Welcome To SNBForums

SNBForums is a community for anyone who wants to learn about or discuss the latest in wireless routers, network storage and the ins and outs of building and maintaining a small network.

If you'd like to post a question, simply register and have at it!

While you're at it, please check out SmallNetBuilder for product reviews and our famous Router Charts, Ranker and plenty more!

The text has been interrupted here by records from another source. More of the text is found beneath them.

(* ===== verification/SlabSpec.v ===== *)
(** Slab caches for their clients, and the theorems applied: a cache on the
    pool of [PteBuddy]. *)
From S2P Require Import Prelude Bits Bitmap Quota Queue Buddy Pte PteKinds PteMap PteBuddy Slab SlabSound SlabCache.
Local Open Scope Z_scope.

(** What clients ask for: an element, or that the [i]-th of the elements they
    have is taken back. *)
Inductive request := ALLOC | FREE (i : nat).

Section client.
Context {OFFSET : Z} {E : Type} {F : Frames E} {FO : FramesOk OFFSET E} (this : Z) (C : sizes).
Implicit Types (c : cache (E := E)) (l : list Z).

Definition serve (r : request) (st : list Z * cache) : option (list Z * cache) :=
  let '(l, c) := st in
  match r with
  | ALLOC => '(x, c) ← alloc (E := E) this C c; Some (x :: l, c)
  | FREE i =>
    match l !! i with
    | Some x => c ← free (E := E) this C x c; Some (delete i l, c)
    | None => Some st
    end
  end.

Definition serve_all (rs : list request) (st : option (list Z * cache)) : option (list Z * cache) :=
  fold_left (λ st r, st ← st; serve r st) rs st.

Definition apart l : Prop :=
  ∀ i j x y, l !! i = Some x → l !! j = Some y → i ≠ j → x + buff C ≤ y ∨ y + buff C ≤ x.

Context (HC : sizes_ok C).
#[local] Abbreviation cache_ok := (cache_ok (OFFSET := OFFSET) this C).

Lemma serve_step r l X c n : cache_ok (list_to_set l) X c → NoDup l → room (S n) (cfrs c) →
  ∃ l' X' c', serve r (l, c) = Some (l', c') ∧ cache_ok (list_to_set l') X' c' ∧ NoDup l' ∧ room n (cfrs c').
Proof.
  intros Hok Hnd Hroom. assert (room n (cfrs c)) as Hroom' by (eapply room_le; [|exact Hroom]; lia).
  destruct r as [|i]; cbn [serve].
  - destruct (alloc_ok this C HC _ X c n Hok Hroom) as (x & c' & X' & -> & Hx & Hok' & _ & Hr).
    exists (x :: l), X', c'. split; [done|]. split; [done|]. split; [|done].
    constructor; [|done]. by rewrite <-(elem_of_list_to_set (C := gset Z)).
  - destruct (l !! i) as [x|] eqn:Hi; [|by exists l, X, c].
    assert (x ∈ (list_to_set l : gset Z)) as Hx by (apply elem_of_list_to_set; by eapply list_elem_of_lookup_2).
    destruct (free_ok this C HC _ X c x Hok Hx) as (c' & X' & -> & Hok' & _ & Hr).
    exists (delete i l), X', c'. split; [done|].
    pose proof (delete_Permutation l i x Hi) as Hp. pose proof Hnd as Hnd'. rewrite Hp in Hnd'.
    apply list.NoDup_cons in Hnd' as [Hxd Hd]. split; [|split; [done|by apply Hr]].
    assert ((list_to_set l : gset Z) ∖ {[x]} = list_to_set (delete i l)) as <-; [|done].
    apply set_eq. intros y. rewrite elem_of_difference, elem_of_singleton, !elem_of_list_to_set, Hp at 1.
    rewrite elem_of_cons. split; [by intros [[->|] ?]|]. intros Hy. split; [by right|]. by intros ->.
Qed.

Lemma serve_all_spec rs : ∀ l X c, cache_ok (list_to_set l) X c → NoDup l → room (length rs) (cfrs c) →
  ∃ l' X' c', serve_all rs (Some (l, c)) = Some (l', c') ∧ cache_ok (list_to_set l') X' c' ∧ NoDup l'.
Proof.
  induction rs as [|r rs IH]; intros l X c Hok Hnd Hroom; [by exists l, X, c|].
  destruct (serve_step r l X c (length rs) Hok Hnd Hroom) as (l1 & X1 & c1 & E1 & Hok1 & Hnd1 & Hr1).
  destruct (IH l1 X1 c1 Hok1 Hnd1 Hr1) as (l' & X' & c' & E' & ?). exists l', X', c'. split; [|done].
  unfold serve_all in *. cbn [fold_left mbind option_bind]. by rewrite E1.
Qed.

(** C17: a slab cache implements a set of elements.  If the elements [S] are
    handed out, the slabs lie in the pages [X] and the allocator has a page
    left, [alloc] returns an element that is not in [S], lies behind the header
    of one of the slabs together with the link word, and is added to the set;
    every element that is handed out can be given back, which takes just it
    from the set and lets slabs go at most.  Each operation is atomic, as the
    lock of the cache makes it. *)
Theorem slab_refines_set S X c n : cache_ok S X c → room (Datatypes.S n) (cfrs c) →
  (∃ x c' X', alloc this C c = Some (x, c') ∧ (x ∉ S) ∧ element C X' x ∧ cache_ok ({[x]} ∪ S) X' c' ∧ X ⊆ X' ∧
    room n (cfrs c')) ∧
  (∀ x, x ∈ S → ∃ c' X', free this C x c = Some c' ∧ cache_ok (S ∖ {[x]}) X' c' ∧ X' ⊆ X ∧
    ∀ m, room m (cfrs c) → room m (cfrs c')).
Proof.
  intros Hok Hroom. split; [|intros x; by apply free_ok].
  destruct (alloc_ok this C HC S X c n Hok Hroom) as (x & c' & X' & Ha & Hx & Hok' & ?).
  exists x, c', X'. split; [done|]. split; [done|]. split; [|done].
  eapply (ok_element this C HC); [exact Hok'|]. by apply elem_of_union_l, elem_of_singleton.
Qed.

(** whatever clients ask for, an empty cache serves every request as long as
    there are pages: no assertion fails, no slab is missed, and the elements
    that clients have never overlap. *)
Theorem slab_client_safe rs c : head c = None → curr c = None → owns (cfrs c) ∅ → room (length rs) (cfrs c) →
  ∃ l c', serve_all rs (Some ([], c)) = Some (l, c') ∧ NoDup l ∧ apart l.
Proof.
  intros Hh Hc HO Hroom.
  destruct (serve_all_spec rs [] ∅ c) as (l & X & c' & He & Hok & Hnd); [by apply ok_empty|constructor|done|].
  exists l, c'. split; [done|]. split; [done|]. intros i j x y Hi Hj Hij.
  apply (ok_disjoint this C HC _ X c' x y Hok); [apply elem_of_list_to_set; by eapply list_elem_of_lookup_2..|].
  intros ->. apply Hij. by eapply NoDup_lookup.
Qed.

(** ** All pages are given back *)

Lemma free_all_spec front back : ∀ pv X c, dll pv front (first back None) (slabs c) → head c = first (front ++ back) None →
  NoDup front → owns (OFFSET := OFFSET) (cfrs c) X → (∀ p, p ∈ front → p ∈ X ∧ full p c = false ∧ owner (slabs c p) = this) →
  (∀ p, p ∈ back → full p c = true) →
  ∃ c', free_all this (length front) c = Some c' ∧ head c' = first back None ∧
    owns (OFFSET := OFFSET) (cfrs c') (X ∖ list_to_set front) ∧
    curr c' = match back with [] => None | _ => final (curr c) front end.
Proof.
  induction front as [|p front IH]; intros pv X c Hd Hh Hn HO Hf Hb; cbn [app first length] in *.
  - assert (X ∖ list_to_set [] = X) as -> by apply difference_empty_L.
    destruct back as [|h back]; cbn [free_all first] in *; rewrite Hh; [by exists (set_curr None c)|].
    rewrite (Hb h) by by left. by exists c.
  - destruct (Hf p) as (Hp & Hfull & Ho); [by left|]. apply list.NoDup_cons in Hn as [Hpf Hn]. cbn [dll] in Hd.
    destruct Hd as (_ & Hnx & Hd). destruct (owns_free (OFFSET := OFFSET) (cfrs c) X p (cqta c) HO Hp) as (e' & Hfr & HO' & _).
    cbn [free_all]. rewrite Hh, Hfull, Ho, Z.eqb_refl. cbn [negb].
    unfold slab_destroy. cbn [set_curr cqta cfrs]. rewrite Hfr. cbn [mbind option_bind set_alloc set_curr slabs].
    rewrite Hnx. set (c1 := set_first _ _).
    destruct (IH (Some p) (X ∖ {[p]}) c1) as (c' & He & Hh' & HOx & Hc').
    + done.
    + cbn [c1 set_first head]. by rewrite slab_first_app.
    + done.
    + done.
    + intros q Hq. destruct (Hf q) as (Hq1 & Hq2 & Hq3); [by right|]. split; [|done].
      apply elem_of_difference. split; [done|]. intros ->%elem_of_singleton. done.
    + done.
    + exists c'. split; [exact He|]. split; [exact Hh'|].
      split; [by rewrite list_to_set_cons, <-difference_difference_l_L|].
      rewrite Hc'. by rewrite final_cons.
Qed.

(** [free (quota)] gives back the pages of exactly the slabs with free elements,
    the ones in use among them.  If there are full slabs they stay, and [curr]
    points to the last slab that was given back. *)
Lemma free_all_gives_back fl front back X c : cache_rep (OFFSET := OFFSET) this C fl front back X c →
  ∃ c', free_all this (length front) c = Some c' ∧ head c' = first back None ∧
    owns (OFFSET := OFFSET) (cfrs c') (X ∖ list_to_set front) ∧
    curr c' = match back with [] => None | _ => final None front end.
Proof.
  intros HR. pose proof HR as [Hd Hh Hc Hn HO Hpg Hsl Hfr Hbk]. apply dll_app in Hd as [Hd _].
  destruct (free_all_spec front back None X c Hd Hh) as (c' & He & Hh' & HO' & Hc').
  - by apply list.NoDup_app in Hn as [? _].
  - done.
  - intros p Hp. assert (p ∈ front ++ back) as Hpl by (apply elem_of_app; by left).
    destruct (rep_avail this C HC p _ _ (Hsl p Hpl)) as [_ ->]. split; [by apply Hpg|].
    rewrite bool_decide_eq_false_2 by by apply Hfr. split; [done|]. apply (Hsl p Hpl).
  - intros p Hp. destruct (rep_avail this C HC p (fl p) c) as [_ ->]; [apply Hsl, elem_of_app; by right|].
    rewrite (Hbk p Hp). done.
  - exists c'. split; [done|]. split; [done|]. split; [done|]. rewrite Hc'. destruct back; [done|].
    rewrite Hc. unfold final. by destruct (list.last front).
Qed.
End client.

(** ** A cache on a pool *)

#[local] Existing Instance demo_frames.
#[local] Existing Instance demo_ok.

(** Elements of 40 bytes, aligned to 32. *)
Definition demo_sizes : sizes := cache_sizes 40 32.
Definition demo_cache : cache (E := buddy) :=
  Cache (λ _, Slab 0 0 None None 0) (λ _, 0) quota_new demo_pool None None.

Lemma demo_sizes_ok : sizes_ok demo_sizes.
Proof. split; vm_compute; discriminate. Qed.

Lemma slab_demo_owns : owns (OFFSET := 65536) (cfrs demo_cache) ∅.
Proof. split; [done|]. exists ∅. split; [apply demo_rep|]. by intros p ?%elem_of_empty. Qed.

Lemma demo_room8 : room (OFFSET := 65536) 8 (cfrs demo_cache).
Proof. split; [done|]. exists ∅. split; [apply demo_rep|]. apply Nat.leb_le. by vm_compute. Qed.

Definition demo_requests : list request := [ALLOC; ALLOC; FREE 1; ALLOC; FREE 0; FREE 7; ALLOC; ALLOC].

Lemma slab_client_safe_witness :
  ∃ l c', serve_all 4096 demo_sizes demo_requests (Some ([], demo_cache)) = Some (l, c') ∧ apart demo_sizes l.
Proof.
  destruct (slab_client_safe (OFFSET := 65536) 4096 demo_sizes demo_sizes_ok demo_requests demo_cache
    eq_refl eq_refl slab_demo_owns demo_room8) as (l & c' & He & _ & Ha).
  exists l, c'. split; [exact He|exact Ha].
Defined.

Lemma slab_refines_set_witness :
  ∃ x c1 c2, alloc 4096 demo_sizes demo_cache = Some (x, c1) ∧ free 4096 demo_sizes x c1 = Some c2 ∧
    room (OFFSET := 65536) 7 (cfrs c2).
Proof.
  destruct (slab_refines_set (OFFSET := 65536) 4096 demo_sizes demo_sizes_ok ∅ ∅ demo_cache 7
    (ok_empty 4096 demo_sizes demo_cache eq_refl eq_refl slab_demo_owns) demo_room8) as [(x & c1 & X & Ha & _ & _ & Hok & _ & Hr) _].
  destruct (slab_refines_set (OFFSET := 65536) 4096 demo_sizes demo_sizes_ok _ X c1 6 Hok Hr) as [_ Hf].
  destruct (Hf x) as (c2 & X2 & Hfr & _ & _ & Hroom); [by apply elem_of_union_l, elem_of_singleton|].
  exists x, c1, c2. split; [exact Ha|]. split; [exact Hfr|]. by apply Hroom.
Defined.

(** 64 elements make two slabs, and the pages of both come back. *)
Example fill_and_drain_run :
  match serve_all 4096 demo_sizes (repeat ALLOC 64) (Some ([], demo_cache)) with
  | Some (l, c) =>
    match serve_all 4096 demo_sizes (repeat (FREE 0) 64) (Some (l, c)) with
    | Some (l', c') => (length l, used (cqta c), length l', used (cqta c'))
    | None => (0%nat, 0, 0%nat, 0)
    end
  | None => (0%nat, 0, 0%nat, 0)
  end = (64%nat, 2, 0%nat, 1).
Proof. vm_compute. reflexivity. Qed.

How to Disable AiProtection By Mac Address

Discussion in 'ASUSWRT - Official' started by Neil62, Jun 1, 2018.

  1. Neil62

    Neil62 Regular Contributor

    Joined:
    Dec 9, 2017
    Messages:
    58
    Does anybody know how you can totally disable/bypass the use of ASUS AiProtection/whitelist for a certain nominated Mac addresse/s from the web GUI screens?

    Is this even Possible or not? I cant seem to find a way by Mac address, i.e bypass/don't use AiProtection for this mac address.
     
    Last edited: Jun 1, 2018
  2. Please support SNBForums! Just click on this link before you buy something from Amazon and we'll get a small commission on anything you buy. Thanks!
  3. Jason A

    Jason A New Around Here

    Joined:
    Jun 2, 2018
    Messages:
    2
    No :(
     
    Ronald Schwerer likes this.
  4. Adrian Knight

    Adrian Knight Regular Contributor

    Joined:
    Jun 2, 2018
    Messages:
    54
    another question would be, does the device listed in the DMZ be excluded from AiProtection?
     
  5. AndreiV

    AndreiV Very Senior Member

    Joined:
    Aug 25, 2015
    Messages:
    546
    Location:
    UK
    AIProtection would be totally pointless if you open a door to exploits .

    It protects the router against exploits and inspects the traffic even before it reaches the firewall.
     
  6. Neil62

    Neil62 Regular Contributor

    Joined:
    Dec 9, 2017
    Messages:
    58
    As an administrator of the router the decision should be left to the administrator, and why not have the option as an administrator by mac addresses/s?
     
    JasonPearce likes this.
  7. AndreiV

    AndreiV Very Senior Member

    Joined:
    Aug 25, 2015
    Messages:
    546
    Location:
    UK
    You either want security or you don't.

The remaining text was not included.